- **Records for the task**

(** * Extractive summarization engine of bilingual-summarizer

    Shallow embedding of the TypeScript sources:
    - src/utils/textPreprocessing.ts (unnamed/part_001): extractSentences
    - src/utils/languageDetection.ts: isArabic
    - src/extractors/summarizer.ts (unnamed/part_005): summarizeText and
      its two scorers
    - src/extractors/arabicSummarizer.ts: summarizeArabicText and its
      basic and enhanced scorers
    - src/index.ts: the synchronous summarize entry point
    - the async index (unnamed/part_002): filterResultFields

    A JavaScript string is a list of UTF-16 code units, written as Z.
    Numbers computed by the scorers are IEEE doubles in the source; they
    are modelled as exact rationals (Q).  No statement below depends on
    rounding. *)

From Stdlib Require Import ZArith QArith List Bool Lia Sorting.Permutation
  Sorting.Sorted.
From stdpp Require Import base gmap strings.
Import ListNotations.

Open Scope Z_scope.

(* ------------------------------------------------------------------ *)
(** ** Strings *)

Definition str := list Z.

(** ASCII literal to code units (used to write concrete inputs). *)
Fixpoint s2z (s : string) : str :=
  match s with
  | EmptyString => []
  | String a r => Z.of_N (Ascii.N_of_ascii a) :: s2z r
  end.

Definition str_eqb (a b : str) : bool :=
  bool_decide (a = b).

(** JavaScript [\s] and the set removed by [String.prototype.trim]:
    WhiteSpace and LineTerminator code points. *)
Definition is_ws (c : Z) : bool :=
  ((9 <=? c) && (c <=? 13)) || (c =? 32) || (c =? 160) || (c =? 5760)
  || ((8192 <=? c) && (c <=? 8202)) || (c =? 8232) || (c =? 8233)
  || (c =? 8239) || (c =? 8287) || (c =? 12288) || (c =? 65279).

Fixpoint dropWhile (p : Z -> bool) (s : str) : str :=
  match s with
  | [] => []
  | c :: t => if p c then dropWhile p t else s
  end.

(** [s.trim()] *)
Definition trim (s : str) : str :=
  rev (dropWhile is_ws (rev (dropWhile is_ws s))).

(** [arr.join(sep)] *)
Fixpoint join (sep : str) (l : list str) : str :=
  match l with
  | [] => []
  | [x] => x
  | x :: r => x ++ sep ++ join sep r
  end.

(** [s.split(/[class]+/)]: pieces separated by maximal runs of
    characters satisfying [p]. [inrun] records that the previous
    character belonged to a separator run. *)
Fixpoint splitRuns_aux (p : Z -> bool) (s cur : str) (inrun : bool)
  : list str :=
  match s with
  | [] => [rev cur]
  | c :: t =>
      if p c then
        if inrun then splitRuns_aux p t cur true
        else rev cur :: splitRuns_aux p t [] true
      else splitRuns_aux p t (c :: cur) false
  end.

Definition splitRuns (p : Z -> bool) (s : str) : list str :=
  splitRuns_aux p s [] false.

(** [s.split(ch)] for a one-character string separator. *)
Fixpoint splitChar_aux (ch : Z) (s cur : str) : list str :=
  match s with
  | [] => [rev cur]
  | c :: t =>
      if c =? ch then rev cur :: splitChar_aux ch t []
      else splitChar_aux ch t (c :: cur)
  end.

Definition splitChar (ch : Z) (s : str) : list str := splitChar_aux ch s [].

(** [/(?<=[.!?])\s+/]: a separator is a maximal whitespace run whose
    first character follows one of [. ! ?]. *)
Definition is_latin_punct (c : Z) : bool := (c =? 46) || (c =? 33) || (c =? 63).

Fixpoint splitLatin_aux (s cur : str) (prev : option Z) (inrun : bool)
  : list str :=
  match s with
  | [] => [rev cur]
  | c :: t =>
      if inrun && is_ws c then splitLatin_aux t cur (Some c) true
      else if is_ws c && (match prev with Some d => is_latin_punct d
                                          | None => false end)
      then rev cur :: splitLatin_aux t [] (Some c) true
      else splitLatin_aux t (c :: cur) (Some c) false
  end.

Definition splitLatin (s : str) : list str := splitLatin_aux s [] None false.

(** [/[。؟!\.!\?]+/] *)
Definition is_arabic_stop (c : Z) : bool :=
  (c =? 12290) || (c =? 1567) || (c =? 33) || (c =? 46) || (c =? 33)
  || (c =? 63).

(** [filter(Boolean)] *)
Definition nonEmpty (s : str) : bool :=
  match s with [] => false | _ => true end.

(** [/[؀-ۿ]/.test(text)] *)
Definition is_arabic_block (c : Z) : bool := (1536 <=? c) && (c <=? 1791).
Definition hasArabicChars (s : str) : bool := existsb is_arabic_block s.

(** JavaScript [arr.slice(0, k)] *)
Definition slice0 {A} (l : list A) (k : Z) : list A :=
  if 0 <=? k then firstn (Z.to_nat k) l
  else firstn (Z.to_nat (Z.of_nat (length l) + k)) l.

(** The language detector of languageDetection.ts falls back on the
    external detectors (arajs [eld] and [langdetect]) when no character
    of the Arabic block is present; their verdict "is the text Arabic"
    is the parameter [detectAr] of every section below. *)
Section Lang.
Variable detectAr : str -> bool.

Definition isArabic (text : str) : bool :=
  hasArabicChars text || detectAr text.

(** extractSentences (textPreprocessing.ts) *)
Definition extractSentences (text : str) : list str :=
  if isArabic text
  then map trim (List.filter nonEmpty (splitRuns is_arabic_stop text))
  else map trim (List.filter nonEmpty (splitLatin text)).

End Lang.

(* ------------------------------------------------------------------ *)
(** ** Lexical normalization

    [String.prototype.toLowerCase] maps every code point through the
    Unicode lowercase mapping [lowerTbl] (the context-free part; the
    Final_Sigma rule only concerns U+03A3, which no lowercase mapping
    produces).  [String.prototype.normalize('NFD')] replaces every code
    point by its full canonical decomposition [decomp] and then applies
    the canonical ordering algorithm, which stably sorts every run of
    non-starters (canonical combining class [ccc] <> 0) by class. *)

Definition toLowerCase (lowerTbl : Z -> list Z) (s : str) : str :=
  flat_map lowerTbl s.

(** Insert the code point [c] into the reversed output [acc]: a starter
    is appended; a non-starter moves before every preceding non-starter
    of greater class (stable: never past one of equal class). *)
Fixpoint insertMark (ccc : Z -> nat) (c : Z) (acc : str) : str :=
  match acc with
  | [] => [c]
  | y :: acc' =>
      if (ccc c =? 0)%nat then c :: acc
      else if (ccc c <? ccc y)%nat then y :: insertMark ccc c acc'
      else c :: acc
  end.

Definition canonicalOrder (ccc : Z -> nat) (s : str) : str :=
  rev (fold_left (fun acc c => insertMark ccc c acc) s []).

Definition nfd (decomp : Z -> list Z) (ccc : Z -> nat) (s : str) : str :=
  canonicalOrder ccc (flat_map decomp s).

(** [/[ً-ٰٟ]/] *)
Definition is_arabic_diacritic (c : Z) : bool :=
  ((1611 <=? c) && (c <=? 1631)) || (c =? 1648).

(** [word.normalize('NFD').replace(/[ً-ٰٟ]/g, '')] *)
Definition normalizeArabicWord (decomp : Z -> list Z) (ccc : Z -> nat)
  (w : str) : str :=
  List.filter (fun c => negb (is_arabic_diacritic c)) (nfd decomp ccc w).

(* ------------------------------------------------------------------ *)
(** ** Scored sentences and word-frequency tables *)

Record Sentence := mkSentence { stext : str; score : Q; sindex : nat }.

(** [wordFrequency[word] || 0].  A plain object is modelled as a map:
    keys that name members of Object.prototype ("constructor", ...) are
    assumed not to occur. *)
Definition freqOf (m : gmap str nat) (w : str) : nat :=
  match m !! w with Some n => n | None => 0%nat end.

(** [wordFrequency[w] = (wordFrequency[w] || 0) + 1] *)
Definition bump (m : gmap str nat) (w : str) : gmap str nat :=
  <[w := S (freqOf m w)]> m.

(** [text.includes(term)] *)
Fixpoint prefixb (p s : str) : bool :=
  match p, s with
  | [], _ => true
  | a :: p', b :: s' => (a =? b) && prefixb p' s'
  | _ :: _, [] => false
  end.

Fixpoint includes (s p : str) : bool :=
  prefixb p s || match s with [] => false | _ :: s' => includes s' p end.

(** [for (const t of terms) if (text.includes(t)) { score *= f; break; }] *)
Definition markerBoost (terms : list str) (f : Q) (text : str) (sc : Q) : Q :=
  if existsb (includes text) terms then (sc * f)%Q else sc.

(** [\w] without the [u] flag *)
Definition is_word_char (c : Z) : bool :=
  ((48 <=? c) && (c <=? 57)) || ((65 <=? c) && (c <=? 90))
  || ((97 <=? c) && (c <=? 122)) || (c =? 95).

(** [s.match(/\b\w+\b/g) || []]: the maximal runs of word characters. *)
Definition matchWords (s : str) : list str :=
  List.filter nonEmpty (splitRuns (fun c => negb (is_word_char c)) s).

(** [s.split(/\s+/)] *)
Definition splitWs (s : str) : list str := splitRuns is_ws s.

(** [score / (words.length || 1)] *)
Definition perWord (total : nat) (nwords : nat) : Q :=
  (inject_Z (Z.of_nat total) / inject_Z (Z.of_nat (Nat.max 1 nwords)))%Q.

(** [index < sentences.length * 0.1] (resp. [* 0.2]).  For integer
    [index] the double product rounds to a value on the same side of
    [index] as the exact product [n/10] (resp. [n/5]). *)
Definition inFirstTenth (n i : nat) : bool := (10 * i <? n)%nat.
Definition inFirstFifth (n i : nat) : bool := (5 * i <? n)%nat.

Definition summarizerTerms : list str :=
  [[1605; 1606; 32; 1571; 1607; 1605];
   [1610; 1580; 1576];
   [1590; 1585; 1608; 1585; 1610];
   [1571; 1587; 1575; 1587; 1610];
   [1605; 1607; 1605];
   [1582; 1604; 1575; 1589; 1577];
   [1606; 1578; 1610; 1580; 1577];
   [1573; 1606; 1617];
   [1573; 1606]].

Definition basicTerms : list str :=
  summarizerTerms ++
  [[1604; 1584; 1604; 1603];
   [1608; 1576; 1575; 1604; 1578; 1575; 1604; 1610]].

Definition advancedMarkers : list str :=
  basicTerms ++
  [[1608; 1582; 1604; 1575; 1589; 1577; 32; 1575; 1604; 1602; 1608; 1604];
   [1576; 1575; 1582; 1578; 1589; 1575; 1585];
   [1576; 1588; 1603; 1604; 32; 1571; 1587; 1575; 1587; 1610];
   [1605; 1606; 32; 1575; 1604; 1580; 1583; 1610; 1585; 32; 1576; 1575; 1604;
    1584; 1603; 1585];
   [1604; 1575; 32; 1576; 1583; 32; 1605; 1606];
   [1605; 1606; 32; 1575; 1604; 1590; 1585; 1608; 1585; 1610];
   [1581; 1610; 1579; 32; 1571; 1606];
   [1576; 1575; 1604; 1573; 1590; 1575; 1601; 1577; 32; 1573; 1604; 1609; 32;
    1584; 1604; 1603];
   [1608; 1593; 1604; 1575; 1608; 1577; 32; 1593; 1604; 1609; 32; 1584; 1604;
    1603]].

(** [sentences.map((text, index) => ...)] *)
Fixpoint mapIndexed {A B} (f : nat -> A -> B) (i : nat) (l : list A) : list B :=
  match l with
  | [] => []
  | x :: r => f i x :: mapIndexed f (S i) r
  end.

- **Exercise prompt**
Scan the records above for the word "which". Copy each line that has it.

- **Solution**
    Final_Sigma rule only concerns U+03A3, which no lowercase mapping
    the canonical ordering algorithm, which stably sorts every run of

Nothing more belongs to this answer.